Step 2: Configure the Apache Cassandra Spark Connector
Apache Spark is a general-purpose compute platform that you can configure in different ways. To configure Spark and the Spark Cassandra Connector for integration with Amazon Keyspaces, we recommend that you start with the minimum configuration settings described in the following section, and then increase them later as appropriate for your workload.
-
Create Spark partition sizes smaller than 8 MBs.
In Spark, partitions represent an atomic chunk of data that can be run in parallel. When you are writing data to Amazon Keyspaces with the Spark Cassandra Connector, the smaller the Spark partition, the smaller the amount of records that the task is going to write. If a Spark task encounters multiple errors, it fails after the designated number of retries has been exhausted. To avoid replaying large tasks and reprocessing a lot of data, keep the size of the Spark partition small.
-
Use a low concurrent number of writes per executor with a large number of retries.

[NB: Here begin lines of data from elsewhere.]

(** C9: the consistency check throws its error if and only if the
    heights are not all equal, and passes when they all agree. *)
Theorem checkDataConsistency_iff (heights : list string) :
  (checkDataConsistency heights
     = Throw (Error "Unable to read right now. Please retry.")
   <-> ~ Spec.all_equal heights)
  /\ (Spec.all_equal heights <-> checkDataConsistency heights = Ok tt).
Proof.
  unfold checkDataConsistency, Spec.all_equal.
  destruct heights as [|h0 rest].
  - simpl. repeat split; intros; try discriminate; try contradiction.
    exfalso. apply H. intros x y [].
  - cbn [nth_error].
    destruct (forallb _ (h0 :: rest)) eqn:E; cbn [negb].
    + pose proof (proj1 (forallb_eq_head h0 (h0 :: rest)) E) as E0.
      assert (A : forall x y, In x (h0 :: rest) -> In y (h0 :: rest) -> x = y)
        by (intros x y Hx Hy; rewrite (E0 x Hx), (E0 y Hy); reflexivity).
      repeat split; intros; try discriminate; try contradiction; auto.
    + assert (A : ~ (forall x y, In x (h0 :: rest) -> In y (h0 :: rest) -> x = y)).
      { intros A.
        assert (E' : forallb (fun v => String.eqb v h0) (h0 :: rest) = true)
          by (apply forallb_eq_head; intros x Hx; apply A; [exact Hx|now left]).
        congruence. }
      repeat split; intros; try discriminate; try contradiction; auto.
Qed.

Example checkDataConsistency_runs :
  checkDataConsistency ["1200"; "1200"; "1200"] = Ok tt
  /\ checkDataConsistency [] = Ok tt
  /\ checkDataConsistency ["1200"; "1201"]
     = Throw (Error "Unable to read right now. Please retry.").
Proof. repeat split. Qed.

End Validators.

(** ** Confirmation polling *)

Section Polling.

Variable svc : Services.
Variable blockTime : Z.
Variable transactionId : string.

Local Abbreviation poll := (GetTransaction transactionId (blockTime * 1000)).
Local Abbreviation wait := (waitTransactionConfirmations svc blockTime transactionId).
Local Abbreviation after := (polls blockTime transactionId).
Local Abbreviation reply := (answer svc blockTime transactionId).

Lemma polls_shift (k : nat) (h : History) :
  after k (poll :: h) = after (S k) h.
Proof.
  unfold polls. induction k as [|k IH]; simpl; [reflexivity|].
  now rewrite IH.
Qed.

Lemma count_polls (k : nat) (h : History) :
  count isGetTransaction (after k h) = (k + count isGetTransaction h)%nat.
Proof.
  unfold polls, count. induction k as [|k IH]; simpl; [reflexivity|].
  now rewrite IH.
Qed.

(** One turn of the loop. *)
Lemma wait_turn (numberOfRetry expected : Z) (h : History) :
  wait numberOfRetry expected h =
    match reply h 0%nat with
    | inl e => (inl e, poll :: h)
    | inr transactionFromNetwork =>
        if (confirmationsOf transactionFromNetwork <? expected)
           && (numberOfRetry >? 0)
        then wait (numberOfRetry - 1) expected (poll :: h)
        else (inr transactionFromNetwork, poll :: h)
    end.
Proof.
  rewrite waitTransactionConfirmations_equation_1.
  unfold answer, polls, getTransaction, request. simpl.
  destruct (svc_getTransaction svc h transactionId (blockTime * 1000))
    as [e|tx]; simpl; [reflexivity|].
  destruct (Sumbool.sumbool_of_bool _) as [E|E]; simpl; rewrite E; reflexivity.
Qed.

Amazon Keyspaces returns insufficient capacity errors back to Cassandra drivers as operation timeouts. You can't address timeouts caused by insufficient capacity by changing the configured timeout duration because the Spark Cassandra Connector attempts to retry requests transparently using the
MultipleRetryPolicy
. To ensure that retries don’t overwhelm the driver’s connection pool, use a low concurrent number of writes per executor with a large number of retries. The following code snippet is an example of this.spark.cassandra.query.retry.count = 500 spark.cassandra.output.concurrent.writes = 3
-
Break down the total throughput and distribute it across multiple Cassandra sessions.
-
The Cassandra Spark Connector creates one session for each Spark executor. Think about this session as the unit of scale to determine the required throughput and the number of connections required.
-
When defining the number of cores per executor and the number of cores per task, start low and increase as needed.
-
Set Spark task failures to allow processing in the event of transient errors. After you become familiar with your application's traffic characteristics and requirements, we recommend setting
spark.task.maxFailures
to a bounded value. -
For example, the following configuration can handle two concurrent tasks per executor, per session:
spark.executor.instances = configurable -> number of executors for the session. spark.executor.cores = 2 -> Number of cores per executor. spark.task.cpus = 1 -> Number of cores per task. spark.task.maxFailures = -1
-
-
Turn off batching.
-
We recommend that you turn off batching to improve random access patterns. The following code snippet is an example of this.
spark.cassandra.output.batch.size.rows = 1 (Default = None) spark.cassandra.output.batch.grouping.key = none (Default = Partition) spark.cassandra.output.batch.grouping.buffer.size = 100 (Default = 1000)
-
-
Set
SPARK_LOCAL_DIRS
to a fast, local disk with enough space.-
By default, Spark saves map output files and resilient distributed datasets (RDDs) to a
/tmp
folder. Depending on your Spark host’s configuration, this can result in no space left on the device style errors. -
To set the
SPARK_LOCAL_DIRS
environment variable to a directory called/example/spark-dir
, you can use the following command.export SPARK_LOCAL_DIRS=/example/spark-dir
-